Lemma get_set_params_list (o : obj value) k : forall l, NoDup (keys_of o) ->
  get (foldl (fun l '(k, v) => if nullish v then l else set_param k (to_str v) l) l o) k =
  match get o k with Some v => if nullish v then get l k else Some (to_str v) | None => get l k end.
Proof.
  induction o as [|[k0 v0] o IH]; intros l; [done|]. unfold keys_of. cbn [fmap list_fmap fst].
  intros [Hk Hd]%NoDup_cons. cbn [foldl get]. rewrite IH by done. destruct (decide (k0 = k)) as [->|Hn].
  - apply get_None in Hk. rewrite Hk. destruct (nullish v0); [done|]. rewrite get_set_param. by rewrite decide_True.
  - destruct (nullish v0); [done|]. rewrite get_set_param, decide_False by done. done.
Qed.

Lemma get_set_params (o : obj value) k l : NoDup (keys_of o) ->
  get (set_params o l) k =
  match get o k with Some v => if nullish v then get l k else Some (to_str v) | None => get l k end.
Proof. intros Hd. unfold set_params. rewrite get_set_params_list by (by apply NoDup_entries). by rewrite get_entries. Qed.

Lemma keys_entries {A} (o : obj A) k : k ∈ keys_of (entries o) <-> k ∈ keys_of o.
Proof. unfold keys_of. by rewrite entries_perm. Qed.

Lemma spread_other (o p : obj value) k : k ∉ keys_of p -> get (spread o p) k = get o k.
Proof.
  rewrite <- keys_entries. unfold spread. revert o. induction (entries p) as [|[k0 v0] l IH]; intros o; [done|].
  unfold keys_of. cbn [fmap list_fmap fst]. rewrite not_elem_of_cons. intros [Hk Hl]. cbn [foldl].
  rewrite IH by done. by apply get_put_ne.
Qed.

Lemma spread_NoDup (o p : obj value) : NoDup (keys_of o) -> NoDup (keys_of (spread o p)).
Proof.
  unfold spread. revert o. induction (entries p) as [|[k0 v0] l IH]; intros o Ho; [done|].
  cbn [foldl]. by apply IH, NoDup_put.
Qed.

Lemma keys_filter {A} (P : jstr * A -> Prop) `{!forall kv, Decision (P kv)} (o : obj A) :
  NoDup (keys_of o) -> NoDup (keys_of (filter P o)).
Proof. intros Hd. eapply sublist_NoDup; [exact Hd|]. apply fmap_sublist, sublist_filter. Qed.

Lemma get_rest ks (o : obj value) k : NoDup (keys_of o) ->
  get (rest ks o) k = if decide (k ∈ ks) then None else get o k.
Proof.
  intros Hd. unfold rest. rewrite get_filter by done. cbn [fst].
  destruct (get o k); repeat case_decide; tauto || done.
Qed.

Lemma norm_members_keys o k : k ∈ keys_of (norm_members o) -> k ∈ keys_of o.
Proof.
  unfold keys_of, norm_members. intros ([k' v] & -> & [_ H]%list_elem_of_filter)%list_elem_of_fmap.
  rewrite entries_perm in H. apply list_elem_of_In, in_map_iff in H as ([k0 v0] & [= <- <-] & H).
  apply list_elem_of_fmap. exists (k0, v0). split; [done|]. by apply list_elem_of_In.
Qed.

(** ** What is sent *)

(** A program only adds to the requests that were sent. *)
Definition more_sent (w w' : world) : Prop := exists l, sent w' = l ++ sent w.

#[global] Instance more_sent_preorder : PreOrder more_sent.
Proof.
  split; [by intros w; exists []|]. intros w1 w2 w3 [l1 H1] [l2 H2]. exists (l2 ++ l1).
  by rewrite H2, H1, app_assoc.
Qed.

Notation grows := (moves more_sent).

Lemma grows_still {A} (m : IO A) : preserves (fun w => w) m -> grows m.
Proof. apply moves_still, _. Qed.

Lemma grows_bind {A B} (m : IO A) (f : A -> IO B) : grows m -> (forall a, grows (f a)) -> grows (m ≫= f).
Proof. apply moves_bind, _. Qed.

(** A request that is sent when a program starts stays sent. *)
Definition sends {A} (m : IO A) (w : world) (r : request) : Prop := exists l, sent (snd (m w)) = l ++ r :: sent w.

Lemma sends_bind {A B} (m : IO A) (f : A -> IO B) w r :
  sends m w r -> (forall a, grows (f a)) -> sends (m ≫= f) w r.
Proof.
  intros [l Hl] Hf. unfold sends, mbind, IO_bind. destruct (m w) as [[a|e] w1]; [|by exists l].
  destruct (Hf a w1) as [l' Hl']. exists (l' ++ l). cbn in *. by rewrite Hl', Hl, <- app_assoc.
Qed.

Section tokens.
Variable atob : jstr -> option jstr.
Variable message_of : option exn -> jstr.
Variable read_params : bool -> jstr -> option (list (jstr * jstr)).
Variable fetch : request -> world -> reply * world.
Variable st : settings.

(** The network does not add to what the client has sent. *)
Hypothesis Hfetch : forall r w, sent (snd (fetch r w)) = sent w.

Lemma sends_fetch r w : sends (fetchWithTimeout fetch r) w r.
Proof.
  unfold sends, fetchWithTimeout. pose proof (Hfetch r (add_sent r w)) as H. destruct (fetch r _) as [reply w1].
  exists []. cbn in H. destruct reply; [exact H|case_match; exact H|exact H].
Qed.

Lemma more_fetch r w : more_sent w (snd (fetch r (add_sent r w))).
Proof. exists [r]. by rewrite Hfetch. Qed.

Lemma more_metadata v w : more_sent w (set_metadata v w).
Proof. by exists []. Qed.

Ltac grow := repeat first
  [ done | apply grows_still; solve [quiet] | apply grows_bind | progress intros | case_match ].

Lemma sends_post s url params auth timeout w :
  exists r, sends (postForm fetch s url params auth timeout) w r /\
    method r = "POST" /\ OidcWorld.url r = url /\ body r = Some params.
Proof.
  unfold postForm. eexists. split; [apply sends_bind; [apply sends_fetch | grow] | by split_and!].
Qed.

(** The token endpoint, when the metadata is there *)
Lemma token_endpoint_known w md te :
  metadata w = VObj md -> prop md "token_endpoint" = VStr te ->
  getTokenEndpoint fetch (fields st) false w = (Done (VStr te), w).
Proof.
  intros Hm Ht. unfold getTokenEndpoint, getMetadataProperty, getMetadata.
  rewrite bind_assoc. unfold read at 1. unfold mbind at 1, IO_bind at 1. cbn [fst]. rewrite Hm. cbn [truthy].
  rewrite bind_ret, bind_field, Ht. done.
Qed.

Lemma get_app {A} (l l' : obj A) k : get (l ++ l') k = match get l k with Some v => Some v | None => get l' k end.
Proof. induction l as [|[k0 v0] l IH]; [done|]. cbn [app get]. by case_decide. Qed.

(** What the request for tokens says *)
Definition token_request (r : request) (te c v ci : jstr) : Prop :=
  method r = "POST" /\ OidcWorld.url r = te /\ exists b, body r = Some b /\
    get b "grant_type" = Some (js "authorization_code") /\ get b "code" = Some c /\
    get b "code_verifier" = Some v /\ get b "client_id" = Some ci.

************

- [PROBLEM DETAILS]:
The entries shown above must be reproduced in full, exactly as written.

- [FINISHED TASK]:
Lemma get_set_params_list (o : obj value) k : forall l, NoDup (keys_of o) ->
  get (foldl (fun l '(k, v) => if nullish v then l else set_param k (to_str v) l) l o) k =
  match get o k with Some v => if nullish v then get l k else Some (to_str v) | None => get l k end.
Proof.
  induction o as [|[k0 v0] o IH]; intros l; [done|]. unfold keys_of. cbn [fmap list_fmap fst].
  intros [Hk Hd]%NoDup_cons. cbn [foldl get]. rewrite IH by done. destruct (decide (k0 = k)) as [->|Hn].
  - apply get_None in Hk. rewrite Hk. destruct (nullish v0); [done|]. rewrite get_set_param. by rewrite decide_True.
  - destruct (nullish v0); [done|]. rewrite get_set_param, decide_False by done. done.
Qed.

Lemma get_set_params (o : obj value) k l : NoDup (keys_of o) ->
  get (set_params o l) k =
  match get o k with Some v => if nullish v then get l k else Some (to_str v) | None => get l k end.
Proof. intros Hd. unfold set_params. rewrite get_set_params_list by (by apply NoDup_entries). by rewrite get_entries. Qed.

Lemma keys_entries {A} (o : obj A) k : k ∈ keys_of (entries o) <-> k ∈ keys_of o.
Proof. unfold keys_of. by rewrite entries_perm. Qed.

Lemma spread_other (o p : obj value) k : k ∉ keys_of p -> get (spread o p) k = get o k.
Proof.
  rewrite <- keys_entries. unfold spread. revert o. induction (entries p) as [|[k0 v0] l IH]; intros o; [done|].
  unfold keys_of. cbn [fmap list_fmap fst]. rewrite not_elem_of_cons. intros [Hk Hl]. cbn [foldl].
  rewrite IH by done. by apply get_put_ne.
Qed.

Lemma spread_NoDup (o p : obj value) : NoDup (keys_of o) -> NoDup (keys_of (spread o p)).
Proof.
  unfold spread. revert o. induction (entries p) as [|[k0 v0] l IH]; intros o Ho; [done|].
  cbn [foldl]. by apply IH, NoDup_put.
Qed.

Lemma keys_filter {A} (P : jstr * A -> Prop) `{!forall kv, Decision (P kv)} (o : obj A) :
  NoDup (keys_of o) -> NoDup (keys_of (filter P o)).
Proof. intros Hd. eapply sublist_NoDup; [exact Hd|]. apply fmap_sublist, sublist_filter. Qed.

Lemma get_rest ks (o : obj value) k : NoDup (keys_of o) ->
  get (rest ks o) k = if decide (k ∈ ks) then None else get o k.
Proof.
  intros Hd. unfold rest. rewrite get_filter by done. cbn [fst].
  destruct (get o k); repeat case_decide; tauto || done.
Qed.

Lemma norm_members_keys o k : k ∈ keys_of (norm_members o) -> k ∈ keys_of o.
Proof.
  unfold keys_of, norm_members. intros ([k' v] & -> & [_ H]%list_elem_of_filter)%list_elem_of_fmap.
  rewrite entries_perm in H. apply list_elem_of_In, in_map_iff in H as ([k0 v0] & [= <- <-] & H).
  apply list_elem_of_fmap. exists (k0, v0). split; [done|]. by apply list_elem_of_In.
Qed.

(** ** What is sent *)

(** A program only adds to the requests that were sent. *)
Definition more_sent (w w' : world) : Prop := exists l, sent w' = l ++ sent w.

#[global] Instance more_sent_preorder : PreOrder more_sent.
Proof.
  split; [by intros w; exists []|]. intros w1 w2 w3 [l1 H1] [l2 H2]. exists (l2 ++ l1).
  by rewrite H2, H1, app_assoc.
Qed.

Notation grows := (moves more_sent).

Lemma grows_still {A} (m : IO A) : preserves (fun w => w) m -> grows m.
Proof. apply moves_still, _. Qed.

Lemma grows_bind {A B} (m : IO A) (f : A -> IO B) : grows m -> (forall a, grows (f a)) -> grows (m ≫= f).
Proof. apply moves_bind, _. Qed.

(** A request that is sent when a program starts stays sent. *)
Definition sends {A} (m : IO A) (w : world) (r : request) : Prop := exists l, sent (snd (m w)) = l ++ r :: sent w.

Lemma sends_bind {A B} (m : IO A) (f : A -> IO B) w r :
  sends m w r -> (forall a, grows (f a)) -> sends (m ≫= f) w r.
Proof.
  intros [l Hl] Hf. unfold sends, mbind, IO_bind. destruct (m w) as [[a|e] w1]; [|by exists l].
  destruct (Hf a w1) as [l' Hl']. exists (l' ++ l). cbn in *. by rewrite Hl', Hl, <- app_assoc.
Qed.

Section tokens.
Variable atob : jstr -> option jstr.
Variable message_of : option exn -> jstr.
Variable read_params : bool -> jstr -> option (list (jstr * jstr)).
Variable fetch : request -> world -> reply * world.
Variable st : settings.

(** The network does not add to what the client has sent. *)
Hypothesis Hfetch : forall r w, sent (snd (fetch r w)) = sent w.

Lemma sends_fetch r w : sends (fetchWithTimeout fetch r) w r.
Proof.
  unfold sends, fetchWithTimeout. pose proof (Hfetch r (add_sent r w)) as H. destruct (fetch r _) as [reply w1].
  exists []. cbn in H. destruct reply; [exact H|case_match; exact H|exact H].
Qed.

Lemma more_fetch r w : more_sent w (snd (fetch r (add_sent r w))).
Proof. exists [r]. by rewrite Hfetch. Qed.

Lemma more_metadata v w : more_sent w (set_metadata v w).
Proof. by exists []. Qed.

Ltac grow := repeat first
  [ done | apply grows_still; solve [quiet] | apply grows_bind | progress intros | case_match ].

Lemma sends_post s url params auth timeout w :
  exists r, sends (postForm fetch s url params auth timeout) w r /\
    method r = "POST" /\ OidcWorld.url r = url /\ body r = Some params.
Proof.
  unfold postForm. eexists. split; [apply sends_bind; [apply sends_fetch | grow] | by split_and!].
Qed.

(** The token endpoint, when the metadata is there *)
Lemma token_endpoint_known w md te :
  metadata w = VObj md -> prop md "token_endpoint" = VStr te ->
  getTokenEndpoint fetch (fields st) false w = (Done (VStr te), w).
Proof.
  intros Hm Ht. unfold getTokenEndpoint, getMetadataProperty, getMetadata.
  rewrite bind_assoc. unfold read at 1. unfold mbind at 1, IO_bind at 1. cbn [fst]. rewrite Hm. cbn [truthy].
  rewrite bind_ret, bind_field, Ht. done.
Qed.

Lemma get_app {A} (l l' : obj A) k : get (l ++ l') k = match get l k with Some v => Some v | None => get l' k end.
Proof. induction l as [|[k0 v0] l IH]; [done|]. cbn [app get]. by case_decide. Qed.

(** What the request for tokens says *)
Definition token_request (r : request) (te c v ci : jstr) : Prop :=
  method r = "POST" /\ OidcWorld.url r = te /\ exists b, body r = Some b /\
    get b "grant_type" = Some (js "authorization_code") /\ get b "code" = Some c /\
    get b "code_verifier" = Some v /\ get b "client_id" = Some ci.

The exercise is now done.